** WORK ITEM **
Give again, unaltered, the lines of the listing below that run from the line having "Section Rows." through the line having "In (k, c) (df_stats sqrt results status laps quals stops) ->".

** DATASET ENTRIES **
(** The cell of driver [k] in a [groupby] column: its aggregate when it has
    rows, [NaN] otherwise. *)
Lemma lookup_groupby {A} (key : A -> Z) (agg : list A -> option Q) l k :
  lookup_cols (one_col (groupby_agg key agg l)) 1 k
  = [if bool_decide (k ∈ map key l) then agg (List.filter (fun x => Z.eqb (key x) k) l) else None].
Proof.
  rewrite one_col_groupby. unfold lookup_cols. rewrite find_keyed.
  rewrite (bool_decide_ext _ _ (sorted_asc_elem (map key l) k)). by case_bool_decide.
Qed.

Lemma keyed_one_col_groupby {A} (key : A -> Z) (agg : list A -> option Q) l :
  keyed (one_col (groupby_agg key agg l)).
Proof. rewrite one_col_groupby. apply keyed_map. Qed.

Section Rows.
Context (sqrt : Q -> Q).

(** The nine cells of a row of the merged statistics. *)
Lemma df_stats_row results status laps quals stops k c :
  In (k, c) (df_stats sqrt results status laps quals stops) ->
  c = lookup_cols (one_col (avg_position_gain results)) 1 k
      ++ lookup_cols (one_col (win_rate results)) 1 k
      ++ lookup_cols (one_col (podium_rate results)) 1 k
      ++ lookup_cols (one_col (finish_rate results (finished_ids status))) 1 k
      ++ lookup_cols (lap_stats sqrt laps) 2 k
      ++ lookup_cols (one_col (mean_qual quals)) 1 k
      ++ lookup_cols (pit_agg stops) 2 k.
Proof.
  unfold df_stats, reduce_outer. set (res := fold_left _ _ _). intros Hin.
  assert (Hk : keyed res.2) by (apply keyed_reduce_outer, keyed_one_col_groupby).
  rewrite <- (keyed_lookup res.2 res.1 k c Hk Hin). unfold res.
  rewrite lookup_reduce_outer. simpl. by rewrite app_nil_r.
Qed.

Lemma add_column_In rows t r' :
  In r' (add_column rows t) ->
  exists r x, In r rows /\ r'.1 = r.1 /\ r'.2 = r.2 ++ [x]
              /\ (x = None \/ exists v, In (r.1.1, v) t /\ x = v).
Proof.
  unfold add_column. intros (p & <- & Hp)%in_map_iff. apply merge_left_In in Hp as [Hr Hm].
  exists p.1. eexists. split; [done|]. split; [by destruct p as [[[? ?] ?] ?]|]. split; [done|].
  destruct Hm as [->|(b & -> & Hb & Hk)]; [by left|right]. exists b.2. split; [|done].
  destruct b as [kb vb]. simpl in *. by subst.
Qed.

(** A row of [df_pilotes]: the nine merged statistics of its driverId, then
    the three columns merged on the left, then [fillna(0)]. *)
Lemma df_pilotes_row drivers results status laps quals stops k nm cells :
  In (k, nm, cells) (df_pilotes sqrt drivers results status laps quals stops) ->
  exists c x1 x2 x3,
    In (k, c) (df_stats sqrt results status laps quals stops)
    /\ cells = map (fun o => match o with Some q => q | None => 0%Q end) (c ++ [x1; x2; x3])
    /\ (x1 = None \/ exists v, In (k, v) (qualif_vs_race results quals) /\ x1 = v)
    /\ (x2 = None \/ exists v, In (k, v) (position_std sqrt results) /\ x2 = v)
    /\ (x3 = None \/ exists v, In (k, v) (podium_when_finished results (finished_ids status)) /\ x3 = v).
Proof.
  unfold df_pilotes. cbn [fold_left]. intros ([[k' d] c'] & Heq & Hr)%in_map_iff.
  injection Heq as Ek En Ec. subst k nm cells.
  apply add_column_In in Hr as ([[k3 d3] c3] & x3 & Hr3 & E3 & E3' & Hx3).
  cbn [fst snd] in E3, E3', Hx3. injection E3 as -> ->. subst c'.
  apply add_column_In in Hr3 as ([[k2 d2] c2] & x2 & Hr2 & E2 & E2' & Hx2).
  cbn [fst snd] in E2, E2', Hx2. injection E2 as -> ->. subst c3.
  apply add_column_In in Hr2 as ([[k1 d1] c1] & x1 & Hr1 & E1 & E1' & Hx1).
  cbn [fst snd] in E1, E1', Hx1. injection E1 as -> ->. subst c2.
  unfold with_drivers in Hr1. apply in_map_iff in Hr1 as ([[kp cp] dp] & Heq & Hp).
  injection Heq as -> -> ->. apply merge_left_In in Hp as [Hp _]. cbn [fst snd] in Hp.
  exists c1, x1, x2, x3. rewrite <- !app_assoc. cbn [app].
  exact (conj Hp (conj eq_refl (conj Hx1 (conj Hx2 Hx3)))).
Qed.
End Rows.

(** ** Which drivers get a row *)

Lemma In_map_form {C} (ks : list Z) (f : Z -> C) k v :
  In (k, v) (map (fun k' => (k', f k')) ks) -> v = f k /\ In k ks.
Proof. intros (k' & Heq & Hk)%in_map_iff. injection Heq as -> <-. auto. Qed.

Lemma keys_merge_outer wl wr l r k c :
  In (k, c) (merge_outer wl wr l r) -> k ∈ map fst l \/ k ∈ map fst r.
Proof.
  unfold merge_outer. intros [_ Hk]%In_map_form. apply list_elem_of_In in Hk.
  by rewrite sorted_asc_elem, elem_of_app in Hk.
Qed.

Lemma keys_reduce_outer d rest k c :
  In (k, c) (fold_left (fun acc t => (acc.1 + t.1, merge_outer acc.1 t.1 acc.2 t.2)%nat) rest d).2 ->
  k ∈ map fst d.2 \/ exists t, In t rest /\ k ∈ map fst t.2.
Proof.
  revert d c. induction rest as [|t rest IH]; intros d c; simpl.
  { intros Hin. left. apply list_elem_of_In, (in_map fst _ (k, c)), Hin. }
  intros [Hk|(t' & Ht' & Hk)]%IH; [|eauto].
  apply list_elem_of_In, in_map_iff in Hk as ([k' c'] & Hk' & Hin). simpl in Hk'. subst k'.
  apply keys_merge_outer in Hin as [Hk|Hk]; simpl in Hk; eauto.
Qed.

Lemma keys_map_form {C} (ks : list Z) (f : Z -> C) : map fst (map (fun k => (k, f k)) ks) = ks.
Proof. induction ks as [|k ks IH]; simpl; [done|]. by rewrite IH. Qed.

Lemma keys_groupby {A} (key : A -> Z) (agg : list A -> option Q) l k :
  k ∈ map fst (one_col (groupby_agg key agg l)) -> k ∈ map key l.
Proof. rewrite one_col_groupby, keys_map_form. apply sorted_asc_elem. Qed.

Lemma keys_groupby2 {A} (key : A -> Z) (a1 a2 : list A -> option Q) l k :
  k ∈ map fst (groupby_agg2 key a1 a2 l) -> k ∈ map key l.
Proof.
  unfold groupby_agg2.
  rewrite (keys_map_form _ (fun k => let g := List.filter (fun x => Z.eqb (key x) k) l in [a1 g; a2 g])).
  apply sorted_asc_elem.
Qed.

Section NoRow.
Context (sqrt : Q -> Q).

(** C20: a driver who appears in drivers.csv but has no result, lap,
    qualifying session or pit stop gets no row at all in [df_pilotes]
    (the outer merges only bring the drivers of the statistics tables and
    drivers.csv is merged on the left), where the spec promises such a
    driver an all-zero feature row. *)
Theorem features_no_row_without_data drivers results status laps quals stops d nm cells :
  d ∉ map ResultRow.driverId results -> d ∉ map LapTimeRow.driverId laps ->
  d ∉ map QualifyingRow.driverId quals -> d ∉ map PitStopRow.driverId stops ->
  ~ In (d, nm, cells) (df_pilotes sqrt drivers results status laps quals stops).
Proof.
  intros Hr Hl Hq Hp (c & x1 & x2 & x3 & Hin & _)%df_pilotes_row.
  unfold df_stats, reduce_outer in Hin. apply keys_reduce_outer in Hin as [Hk|(t & Ht & Hk)].
  - by apply keys_groupby in Hk.
  - simpl in Ht. repeat destruct Ht as [<-|Ht]; try done; simpl in Hk;
      first [apply keys_groupby in Hk | apply keys_groupby2 in Hk]; done.
Qed.
End NoRow.

(** ** Means of indicators *)

(** [fillna(0)] of one cell. *)
Definition fill0 (o : option Q) : Q := match o with Some q => q | None => 0%Q end.

Lemma present_bool {A} (b : A -> bool) g :
  present (map (fun x => of_bool (b x)) g) = map (fun x => if b x then 1%Q else 0%Q) g.
Proof. induction g as [|x g IH]; simpl; [done|]. by rewrite IH. Qed.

** WRITTEN SOLUTION **
Section Rows.
Context (sqrt : Q -> Q).

(** The nine cells of a row of the merged statistics. *)
Lemma df_stats_row results status laps quals stops k c :
  In (k, c) (df_stats sqrt results status laps quals stops) ->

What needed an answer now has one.